## What is being asked
Exactly the lines below from the one with "apply as_str_some in En, Ek." up to and including the one with "destruct p as [|next|id next busy rearm]." make up the answer, with nothing else added.

━━━ Provided material ━━━

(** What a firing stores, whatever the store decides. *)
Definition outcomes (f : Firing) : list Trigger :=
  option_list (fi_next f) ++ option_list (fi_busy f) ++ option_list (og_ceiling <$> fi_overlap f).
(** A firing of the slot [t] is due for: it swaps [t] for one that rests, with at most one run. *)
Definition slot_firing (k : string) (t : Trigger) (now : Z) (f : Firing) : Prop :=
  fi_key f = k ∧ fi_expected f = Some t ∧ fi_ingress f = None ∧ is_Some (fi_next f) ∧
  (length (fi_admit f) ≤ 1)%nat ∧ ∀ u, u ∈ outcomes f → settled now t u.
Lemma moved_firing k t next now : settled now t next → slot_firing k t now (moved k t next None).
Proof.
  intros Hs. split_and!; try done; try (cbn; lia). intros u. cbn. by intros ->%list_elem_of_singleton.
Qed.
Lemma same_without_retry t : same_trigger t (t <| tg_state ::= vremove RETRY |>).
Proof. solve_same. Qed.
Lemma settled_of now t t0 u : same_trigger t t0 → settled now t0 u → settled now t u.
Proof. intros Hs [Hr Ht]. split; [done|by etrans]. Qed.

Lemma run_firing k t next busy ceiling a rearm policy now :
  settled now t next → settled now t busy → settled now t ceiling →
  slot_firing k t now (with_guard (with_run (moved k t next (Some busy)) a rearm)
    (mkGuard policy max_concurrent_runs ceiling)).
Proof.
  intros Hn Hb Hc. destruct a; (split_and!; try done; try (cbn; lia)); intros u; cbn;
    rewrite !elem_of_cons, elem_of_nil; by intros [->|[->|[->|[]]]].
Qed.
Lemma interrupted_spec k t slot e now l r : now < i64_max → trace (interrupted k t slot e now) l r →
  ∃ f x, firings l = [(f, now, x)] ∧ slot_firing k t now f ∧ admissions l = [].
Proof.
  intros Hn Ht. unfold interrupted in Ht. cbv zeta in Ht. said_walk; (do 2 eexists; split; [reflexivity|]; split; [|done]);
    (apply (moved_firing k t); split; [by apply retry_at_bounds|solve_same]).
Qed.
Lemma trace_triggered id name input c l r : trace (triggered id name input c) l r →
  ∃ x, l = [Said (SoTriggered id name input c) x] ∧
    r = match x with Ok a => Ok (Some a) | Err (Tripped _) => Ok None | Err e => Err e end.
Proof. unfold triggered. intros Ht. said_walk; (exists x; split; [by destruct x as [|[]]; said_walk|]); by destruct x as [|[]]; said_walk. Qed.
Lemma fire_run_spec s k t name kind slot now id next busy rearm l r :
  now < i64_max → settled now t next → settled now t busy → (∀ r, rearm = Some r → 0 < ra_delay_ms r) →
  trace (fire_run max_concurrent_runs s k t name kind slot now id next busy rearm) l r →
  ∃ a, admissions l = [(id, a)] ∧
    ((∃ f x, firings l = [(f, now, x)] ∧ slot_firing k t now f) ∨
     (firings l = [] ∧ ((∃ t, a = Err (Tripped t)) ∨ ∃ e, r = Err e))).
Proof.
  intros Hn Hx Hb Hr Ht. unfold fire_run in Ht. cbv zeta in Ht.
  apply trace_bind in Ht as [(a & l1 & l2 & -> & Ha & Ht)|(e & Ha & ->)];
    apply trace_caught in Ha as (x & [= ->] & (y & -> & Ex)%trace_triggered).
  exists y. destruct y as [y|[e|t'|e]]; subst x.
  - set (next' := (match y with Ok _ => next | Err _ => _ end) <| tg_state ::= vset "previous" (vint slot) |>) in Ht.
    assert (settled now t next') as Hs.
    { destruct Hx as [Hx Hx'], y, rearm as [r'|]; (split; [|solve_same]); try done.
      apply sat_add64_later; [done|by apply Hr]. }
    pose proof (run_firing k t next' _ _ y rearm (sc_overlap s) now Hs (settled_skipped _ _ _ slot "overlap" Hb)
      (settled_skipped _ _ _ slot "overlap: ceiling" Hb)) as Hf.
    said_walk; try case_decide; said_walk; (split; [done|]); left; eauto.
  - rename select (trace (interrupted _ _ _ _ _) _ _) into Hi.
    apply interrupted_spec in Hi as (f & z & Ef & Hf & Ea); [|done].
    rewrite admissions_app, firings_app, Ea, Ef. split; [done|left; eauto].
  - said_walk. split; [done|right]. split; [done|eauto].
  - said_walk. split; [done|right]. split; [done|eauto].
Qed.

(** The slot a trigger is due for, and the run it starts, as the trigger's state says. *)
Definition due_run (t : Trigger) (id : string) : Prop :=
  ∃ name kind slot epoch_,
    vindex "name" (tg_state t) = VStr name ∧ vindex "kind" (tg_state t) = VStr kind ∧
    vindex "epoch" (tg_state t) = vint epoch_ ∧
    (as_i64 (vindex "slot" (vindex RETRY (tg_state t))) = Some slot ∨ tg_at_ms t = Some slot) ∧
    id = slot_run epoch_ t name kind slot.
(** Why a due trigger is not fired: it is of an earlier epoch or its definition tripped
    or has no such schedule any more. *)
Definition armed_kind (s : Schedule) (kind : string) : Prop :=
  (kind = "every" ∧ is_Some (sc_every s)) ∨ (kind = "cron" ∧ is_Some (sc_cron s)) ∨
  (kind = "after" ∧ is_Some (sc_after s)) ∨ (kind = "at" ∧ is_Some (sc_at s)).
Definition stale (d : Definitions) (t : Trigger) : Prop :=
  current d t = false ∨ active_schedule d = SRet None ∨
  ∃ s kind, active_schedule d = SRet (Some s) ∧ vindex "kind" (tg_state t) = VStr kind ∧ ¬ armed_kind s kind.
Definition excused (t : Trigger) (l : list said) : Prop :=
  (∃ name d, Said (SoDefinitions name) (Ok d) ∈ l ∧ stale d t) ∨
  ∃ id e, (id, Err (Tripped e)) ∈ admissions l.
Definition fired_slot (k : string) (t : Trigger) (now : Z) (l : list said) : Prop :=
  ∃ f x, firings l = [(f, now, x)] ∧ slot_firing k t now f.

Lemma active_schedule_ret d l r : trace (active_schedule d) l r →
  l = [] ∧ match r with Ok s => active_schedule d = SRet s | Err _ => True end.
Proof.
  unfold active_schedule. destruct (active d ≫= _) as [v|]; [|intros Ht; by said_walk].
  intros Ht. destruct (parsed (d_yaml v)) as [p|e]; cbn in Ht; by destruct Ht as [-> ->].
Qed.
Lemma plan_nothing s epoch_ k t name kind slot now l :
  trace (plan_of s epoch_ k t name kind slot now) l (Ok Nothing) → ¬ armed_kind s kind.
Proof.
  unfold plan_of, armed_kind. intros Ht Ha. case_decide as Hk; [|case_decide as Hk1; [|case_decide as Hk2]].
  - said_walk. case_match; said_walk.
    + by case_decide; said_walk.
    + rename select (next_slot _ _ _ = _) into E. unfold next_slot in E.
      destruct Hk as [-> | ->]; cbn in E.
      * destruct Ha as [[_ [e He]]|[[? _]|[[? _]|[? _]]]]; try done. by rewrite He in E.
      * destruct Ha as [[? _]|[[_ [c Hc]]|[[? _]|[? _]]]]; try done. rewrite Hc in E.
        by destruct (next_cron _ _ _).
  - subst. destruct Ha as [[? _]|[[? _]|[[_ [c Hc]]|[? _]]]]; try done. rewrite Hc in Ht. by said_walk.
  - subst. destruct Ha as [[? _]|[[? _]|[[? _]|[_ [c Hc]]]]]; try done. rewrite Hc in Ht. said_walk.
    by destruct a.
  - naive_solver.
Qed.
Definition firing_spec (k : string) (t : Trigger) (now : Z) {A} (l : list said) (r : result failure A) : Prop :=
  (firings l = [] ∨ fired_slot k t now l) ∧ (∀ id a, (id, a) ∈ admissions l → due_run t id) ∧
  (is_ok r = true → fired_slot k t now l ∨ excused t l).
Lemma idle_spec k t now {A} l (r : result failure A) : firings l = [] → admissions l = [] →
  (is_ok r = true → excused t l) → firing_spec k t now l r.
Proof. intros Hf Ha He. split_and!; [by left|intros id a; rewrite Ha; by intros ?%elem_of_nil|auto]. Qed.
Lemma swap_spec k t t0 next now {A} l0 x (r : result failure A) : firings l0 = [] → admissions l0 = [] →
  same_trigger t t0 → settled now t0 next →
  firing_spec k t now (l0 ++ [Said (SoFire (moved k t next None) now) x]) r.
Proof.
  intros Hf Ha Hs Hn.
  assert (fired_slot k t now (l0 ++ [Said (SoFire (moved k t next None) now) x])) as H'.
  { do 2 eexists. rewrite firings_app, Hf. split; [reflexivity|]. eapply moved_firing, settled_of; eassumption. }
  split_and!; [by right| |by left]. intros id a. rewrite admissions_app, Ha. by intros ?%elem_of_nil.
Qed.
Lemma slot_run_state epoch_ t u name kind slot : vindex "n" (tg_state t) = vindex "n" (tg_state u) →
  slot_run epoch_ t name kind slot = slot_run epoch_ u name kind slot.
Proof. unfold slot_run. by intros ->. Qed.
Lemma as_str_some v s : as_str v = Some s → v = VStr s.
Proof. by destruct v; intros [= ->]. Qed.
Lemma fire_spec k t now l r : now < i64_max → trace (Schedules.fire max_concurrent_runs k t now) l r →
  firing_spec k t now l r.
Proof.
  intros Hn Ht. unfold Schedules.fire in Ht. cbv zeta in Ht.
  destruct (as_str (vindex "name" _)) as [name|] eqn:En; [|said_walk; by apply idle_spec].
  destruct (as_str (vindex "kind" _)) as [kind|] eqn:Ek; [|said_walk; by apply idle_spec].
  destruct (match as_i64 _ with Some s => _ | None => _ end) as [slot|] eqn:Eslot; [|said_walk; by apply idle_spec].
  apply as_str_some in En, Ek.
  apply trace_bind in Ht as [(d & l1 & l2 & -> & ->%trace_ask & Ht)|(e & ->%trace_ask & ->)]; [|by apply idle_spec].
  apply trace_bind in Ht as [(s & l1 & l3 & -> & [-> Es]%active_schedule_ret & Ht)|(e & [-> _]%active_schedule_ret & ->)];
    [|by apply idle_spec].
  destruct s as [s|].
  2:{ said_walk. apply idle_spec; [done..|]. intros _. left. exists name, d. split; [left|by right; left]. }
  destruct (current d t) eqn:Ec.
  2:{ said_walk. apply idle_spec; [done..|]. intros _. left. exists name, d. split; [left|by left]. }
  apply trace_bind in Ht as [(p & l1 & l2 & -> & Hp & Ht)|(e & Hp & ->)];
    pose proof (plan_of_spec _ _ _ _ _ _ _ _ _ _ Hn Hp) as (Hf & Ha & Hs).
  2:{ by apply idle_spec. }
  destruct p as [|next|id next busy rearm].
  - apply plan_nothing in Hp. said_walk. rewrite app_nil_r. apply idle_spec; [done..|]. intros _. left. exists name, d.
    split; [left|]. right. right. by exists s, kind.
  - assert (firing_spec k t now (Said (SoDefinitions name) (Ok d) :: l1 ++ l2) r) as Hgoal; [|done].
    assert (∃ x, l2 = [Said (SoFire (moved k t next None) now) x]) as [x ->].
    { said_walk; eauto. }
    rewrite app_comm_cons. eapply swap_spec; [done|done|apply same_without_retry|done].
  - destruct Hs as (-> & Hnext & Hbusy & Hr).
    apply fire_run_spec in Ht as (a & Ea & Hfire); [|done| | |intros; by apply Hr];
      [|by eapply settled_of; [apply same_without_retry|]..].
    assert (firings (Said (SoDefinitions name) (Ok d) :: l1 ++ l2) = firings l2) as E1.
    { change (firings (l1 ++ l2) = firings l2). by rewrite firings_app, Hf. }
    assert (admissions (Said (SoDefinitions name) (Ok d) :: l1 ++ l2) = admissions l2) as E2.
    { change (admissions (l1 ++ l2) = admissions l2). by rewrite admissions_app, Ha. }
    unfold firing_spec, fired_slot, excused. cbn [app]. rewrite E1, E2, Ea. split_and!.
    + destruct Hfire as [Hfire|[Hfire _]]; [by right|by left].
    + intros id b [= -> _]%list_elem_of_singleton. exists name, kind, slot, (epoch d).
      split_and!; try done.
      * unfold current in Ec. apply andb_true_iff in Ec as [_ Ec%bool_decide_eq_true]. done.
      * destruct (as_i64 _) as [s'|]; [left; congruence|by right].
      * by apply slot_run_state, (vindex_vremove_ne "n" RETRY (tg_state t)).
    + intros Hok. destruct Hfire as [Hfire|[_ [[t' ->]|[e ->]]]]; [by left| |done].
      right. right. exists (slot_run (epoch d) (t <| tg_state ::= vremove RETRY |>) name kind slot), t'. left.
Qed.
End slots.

━━━

## Output for this exercise
  apply as_str_some in En, Ek.
  apply trace_bind in Ht as [(d & l1 & l2 & -> & ->%trace_ask & Ht)|(e & ->%trace_ask & ->)]; [|by apply idle_spec].
  apply trace_bind in Ht as [(s & l1 & l3 & -> & [-> Es]%active_schedule_ret & Ht)|(e & [-> _]%active_schedule_ret & ->)];
    [|by apply idle_spec].
  destruct s as [s|].
  2:{ said_walk. apply idle_spec; [done..|]. intros _. left. exists name, d. split; [left|by right; left]. }
  destruct (current d t) eqn:Ec.
  2:{ said_walk. apply idle_spec; [done..|]. intros _. left. exists name, d. split; [left|by left]. }
  apply trace_bind in Ht as [(p & l1 & l2 & -> & Hp & Ht)|(e & Hp & ->)];
    pose proof (plan_of_spec _ _ _ _ _ _ _ _ _ _ Hn Hp) as (Hf & Ha & Hs).
  2:{ by apply idle_spec. }
  destruct p as [|next|id next busy rearm].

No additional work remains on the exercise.